Why real estate prices matter when inheritance disputes arise

This article looks at how real estate prices are having an impact on British Columbia estate litigation.

It will come as little surprise to most British Columbians that Vancouver has some of the highest real estate prices in the country. Furthermore, as the Vancouver Sun reports, soaring house prices are also becoming an issue in the suburbs, with some Greater Vancouver regions seeing home prices rise by over 45 percent just in the past year. Not only are home prices a hot topic of conversation for people looking to buy and sell in Greater Vancouver, they also have major implications for estate litigation and planning.

Estate litigation in British Columbia

Conversations about estate planning are taking on major importance for families across Canada. As CBC News recently reported, assets owned by Canadians aged 75 and over could be worth up to $900 billion, with much of that being inherited by their children, most of whom are themselves over 50 years old, within the next decade or so.

In British Columbia, inheritances have become an especially big topic for a lot of families. That's because the average inheritance in British Columbia was recently estimated at approximately $225,000, which is the highest in the country and well ahead of the national average of $180,000. Simply put, with so much money at stake for so many families, the likelihood of more inheritance disputes cropping up seems almost inevitable.

The role real estate plays

British Columbia is unique in terms of estate litigation not just because of the size of the estates here, but because of the outsized role real estate prices can play in such litigation. Real estate is one reason why inheritances in British Columbia are already much larger than they are in the rest of the country. However, not only are real estate prices high, but, in Vancouver at least, they are still rising rapidly.

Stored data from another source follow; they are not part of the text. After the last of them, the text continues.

(** It gets the last [n] units of [p]. *)
Lemma take_tail p s n : free !! p = Some s -> 1 <= n < s ->
  blocks_ok base lim (<[p := s - n]> free) (<[p + sizeof_Header * (s - n) := n]> al).
Proof.
  intros Hp Hn. assert (Hb : p <> base) by (intros ->; rewrite (ly_base _ _ _ _ H) in Hp; injection Hp; lia).
  assert (Hfresh : forall a u, owned free al a u -> a <> p + sizeof_Header * (s - n)).
  { intros a u Ha ->. destruct (apart2 _ _ _ _ (own_free _ _ Hp) Ha); arith. }
  constructor.
  - by rewrite lookup_insert_ne; [apply H|].
  - intros a u Ha. cases; pairs; arith.
  - intros a u Ha. cases; pairs; arith.
  - intros a Ha Ha'. cases; try (by eapply Hfresh; eauto using own_free); try arith; eapply (ly_disj _ _ _ _ H); eauto.
  - intros a u c v Ha Hc Hlt. apart_tac.
  - intros a u Ha. cases; pairs; arith.
  - intros a u Ha Hu. cases.
    + rewrite lookup_insert_ne by arith. apply eq_None_not_Some. intros [v Hv]. eapply Hfresh; eauto using own_free.
    + by rewrite lookup_insert_ne; [apply (ly_joined _ _ _ _ H)|eapply joined_ne].
  - apply H.
Qed.

(** The kernel gives [n] more units at [q]. *)
Lemma grow_heap q n lim' : lim <= q -> 1 <= n -> q + sizeof_Header * n <= lim' -> lim' <= 2 ^ 35 ->
  blocks_ok base lim' free (<[q := n]> al).
Proof.
  intros Hq Hn Hl Hl'. constructor.
  - apply H.
  - apply H.
  - intros a u Ha. cases; pairs; arith.
  - intros a Ha Ha'. cases; [pairs; arith|]. eapply (ly_disj _ _ _ _ H); eauto.
  - intros a u c v Ha Hc Hlt. apart_tac.
  - intros a u Ha. pose proof (ly_base _ _ _ _ H). cases; pairs; arith.
  - apply H.
  - split; [apply H|done].
Qed.
End Layout.

(** The units in a set of blocks. *)
Definition units (l : gmap Z Z) : Z := map_fold (fun _ s t => s + t) 0 l.

Lemma units_insert l a s : l !! a = None -> units (<[a := s]> l) = units l + s.
Proof. intros H. unfold units. rewrite map_fold_insert_L; [lia|intros; lia|done]. Qed.

Lemma units_delete l a s : l !! a = Some s -> units (delete a l) = units l - s.
Proof.
  intros H. rewrite <- (insert_delete_id l a s H) at 2. rewrite units_insert by apply lookup_delete_eq. lia.
Qed.

Lemma units_update l a s t : l !! a = Some s -> units (<[a := t]> l) = units l - s + t.
Proof.
  intros H. rewrite <- insert_delete_eq, units_insert by apply lookup_delete_eq. by rewrite (units_delete _ _ s).
Qed.

(** A header that is not written keeps its fields. *)
Lemma ptr_same p m m' q : same_but p m m' -> far p q -> h_ptr m' q = h_ptr m q.
Proof. intros H Hf. unfold h_ptr. apply ld64_ext. intros i Hi. apply H. hfar. Qed.
Lemma size_same p m m' q : same_but p m m' -> far p q -> h_size m' q = h_size m q.
Proof. intros H Hf. unfold h_size. apply ldn_ext. intros i Hi. apply H. hfar. Qed.

Lemma same_trans p m1 m2 m3 : same_but p m1 m2 -> same_but p m2 m3 -> same_but p m1 m3.
Proof. intros H1 H2 x Hx. by rewrite H2, H1. Qed.

#[local] Hint Resolve same_set_ptr same_set_size same_trans : core.

Lemma blocks_far base lim free al a s b t :
  blocks_ok base lim free al -> owned free al a s -> owned free al b t -> a <> b -> far a b.
Proof.
  intros H Ha Hb Hne. destruct (apart2 _ _ _ _ H a s b t Ha Hb) as [|]; [done|]. unfold span in *. hfar.
Qed.

Lemma block_range base lim free al a s :
  blocks_ok base lim free al -> owned free al a s -> 0 < a /\ a < 2 ^ 35 /\ s < 2 ^ 31.
Proof.
  intros H Ha. pose proof (ly_range _ _ _ _ H a s Ha). pose proof (ly_lim _ _ _ _ H).
  unfold span, sizeof_Header in *. lia.
Qed.

(** ** free *)

Section Free.
Context (base lim : Z) (free al : gmap Z Z) (m : mem) (bp s p : Z).
Context (H : blocks_ok base lim free al) (Hl : linked m free).
Context (Hbp : al !! bp = Some s) (Hs : h_size m bp = s) (Hp : precedes free p bp).

(** The first [if] of [free]. *)
Definition join_next : mem :=
  if hplus bp (h_size m bp) =? h_ptr m p then
    let m := set_size bp (u32 (h_size m bp + h_size m (h_ptr m p))) m in
    set_ptr bp (h_ptr m (h_ptr m p)) m
  else set_ptr bp (h_ptr m p) m.

(** After it: [bp] is in its place but for the pointer to it. *)
Record joined_next (free1 : gmap Z Z) (s1 : Z) (m1 : mem) : Prop := {
  jn_blocks : blocks_ok base lim free1 (<[bp := s1]> al);
  jn_end : free1 !! (bp + sizeof_Header * s1) = None;
  jn_prev : precedes free1 p bp;
  jn_prev_size : free1 !! p = free !! p;
  jn_size : h_size m1 bp = s1;
  jn_next : follows free1 p (h_ptr m1 bp);
  jn_sizes : forall a t, free1 !! a = Some t -> h_size m1 a = t;
  jn_others : forall a, is_Some (free1 !! a) -> a <> p -> follows free1 a (h_ptr m1 a);
  jn_same : same_but bp m m1;
  jn_units : units free1 + s1 = units free + s;
  jn_grows : s <= s1;
  jn_count : (size free1 <= size free)%nat;
}.

Lemma free_far a t : free !! a = Some t -> far bp a.
Proof.
  intros Ha. eapply (blocks_far base lim free al bp s a t); [exact H|by right|by left|].
  intros ->. eapply (ly_disj _ _ _ _ H a); eauto.
Qed.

The volatile nature of home prices in Greater Vancouver means that disputes surrounding real estate are more likely in British Columbia. For example, a will that was written in 2005 and which bequeaths a Vancouver property to one child and a Kelowna property to another child may now longer reflect the true wishes of the testator since the Vancouver property, more likely than not, will have appreciated much more in value since 2005 than the Kelowna property will have. As a result, a dispute may arise between the two heirs about whether the will in question still reflects the testator's true wishes.

Wills and estate law

Estate litigation can be a very difficult experience for people, not only because it can cause plenty of emotional distress but because the issues at the centre of such litigation may be overly complex and detailed for most people to fully grasp. A wills and estates lawyer can help families who are dealing with an estate litigation issue. Such a lawyer can provide helpful legal advice, which can go a long way towards providing peace of mind and clarity during what is often a difficult time.